Long-toed stint (Calidris subminuta)
This was the rarest wading bird to be observed on Lake Ellesmere this summer, with it being the second bird to ever be recorded in New Zealand. It was discovered by the Canterbury birder Fraser Gurney right before Christmas. I was lucky to see it a few times. Interestingly, the last one seen was also at Greenpark Sands 20 years earlier! Essentially, it resembled a Red-necked stint in shape, but had the plumage of a Sharp-tailed sandpiper. It stuck around for about a month.

Marsh sandpiper (Tringa stagnatilis)
A single bird made Lake Ellesmere home for a couple months this summer. This species is another vagrant wader to New Zealand with only a few records per year. It is not actually a sandpiper, but part of the genus Tringa, and so more closely related to the "Tattlers". It was quite wary of people and tended to feed with the larger Pied stilts.

Greater sand plover (Charadrius leschenaultii leschenaultii)
This is not a bird I personally observed at Lake Ellesmere this summer but one that was seen a couple times by others. It is a rarer vagrant to New Zealand, with only a couple records a year. They resemble a banded dotterel slightly, but have distinct structural differences. Interestingly, they are not arctic, instead breeding in China and Mongolia.

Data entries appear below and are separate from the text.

Definition cmd_list (list_prefix_arg : option string)
    (region bucket prefix : string) : S3 unit := λ t,
  let list_prefix := if present list_prefix_arg
                     then default "" list_prefix_arg else prefix in
  (s3_emit (S3List region bucket list_prefix);;
   print_pages (list_pages env t region bucket list_prefix)) t.

Definition cmd_delete (s3_key : string) (region bucket prefix : string)
  : S3 unit :=
  request (S3Delete region bucket s3_key)
    (λ t, delete_object env t region bucket s3_key);;
  print ("Deleted " +:+ s3_key).

(** The parsed command line. *)
Inductive Command :=
| Upload (file : string) (key : option string)
| Download (s3_key local_path : string)
| List (list_prefix : option string)
| Delete (s3_key : string).

(** [main]: every [except] clause ends in [sys.exit(1)]. *)
Definition main (environ : gmap string string) (cmd : Command)
    (t : list s3_event) : Z * list s3_event :=
  match get_config environ with
  | inl _ => (1, t)
  | inr (region, bucket, prefix) =>
      let run :=
        match cmd with
        | Upload file key => cmd_upload file key region bucket prefix
        | Download s3_key local_path =>
            cmd_download s3_key local_path region bucket prefix
        | List list_prefix => cmd_list list_prefix region bucket prefix
        | Delete s3_key => cmd_delete s3_key region bucket prefix
        end in
      match run t with
      | (inr _, t') => (0, t')
      | (inl (SystemExit code), t') => (code, t')
      | (inl _, t') => (1, t')
      end
  end.

End Commands.

(** The lines printed in a trace, and the keys of the pages that came. *)
Definition printed (t : list s3_event) : list string :=
  omap (λ ev, match ev with S3Print line => Some line | _ => None end) t.

Definition keys_of (pages : list PageOutcome) : list string :=
  concat (map (λ page, match page with
                       | Page contents => default [] contents
                       | PageFails _ => []
                       end) pages).

Definition came (page : PageOutcome) : bool :=
  match page with
  | Page _ => true
  | PageFails _ => false
  end.

End S3Ops.

(** ** Further sample surroundings *)

Module Cases.

Import Sample.

(** The auth0 settings without the audience. *)
Definition incomplete_environ : gmap string string :=
  delete "AUTH0_AUDIENCE" auth0_environ.

(** The provider after it fetched the token [jwt] at instant 1000. *)
Definition fetched (cfg : Config) : OidcCredentialProvider :=
  with_token (new_provider cfg) (JStr "jwt") (1000 + timedelta_seconds 3600).

(** The identity provider announces a lifetime of one minute. *)
Definition short_lived : Env :=
  world 1000
    (λ _, Response 200
            (Some (JObj [("access_token", JStr "jwt");
                         ("expires_in", JNum 60)]))).

(** The identity provider hands out an empty token. *)
Definition empty_token : Env :=
  world 1000
    (λ _, Response 200
            (Some (JObj [("access_token", JStr "");
                         ("expires_in", JNum 3600)]))).

(** The identity provider hands out a number as token. *)
Definition numeric_token : Env :=
  world 1000
    (λ _, Response 200
            (Some (JObj [("access_token", JNum 7);
                         ("expires_in", JNum 3600)]))).

(** STS refuses the role. *)
Definition sts_down : Env :=
  {| clock := λ _, 1000%Z;
     http := λ _ req, answers (PostRaises "unused") req;
     sts := λ _ _, StsRaises "AccessDenied";
     fs_mkdir := λ _ _, FsOk;
     fs_write := λ _ _ _, WriteOk;
     fs_rename := λ _ _ _, FsOk |}.

(** A provider whose credentials ran out at instant 0. *)
Definition stale : CachedCredentials :=
  {| access_key_id := JStr "AKIA0"; secret_access_key := JStr "old";
     session_token := JStr "tok0"; expiration := 0 |}.

Definition with_stale : OidcCredentialProvider :=
  {| config := cognito; _oidc_token := JStr "jwt";
     _oidc_expires := Some 4000000000%Z; _aws_creds := Some stale |}.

The importance of the Greenpark Sands Conservation Area
Most of the birds listed above where observed on the Greenparks Sands, which is protected by the Department of Conservation as a conservation area. This is extremely important as this space is one of the few places for birds such as the Wrybill and Banded dotterel to feed in such large numbers. The quantity and presumably variety of food also allows for a high diversity of wading species to visit these shores. Additionally, the plant communities of Greenpark Sands are quite unique and are worth protecting. Other valuable areas of Lake Ellesmere for waders include areas such as Kaitorete Spit, especially the tip.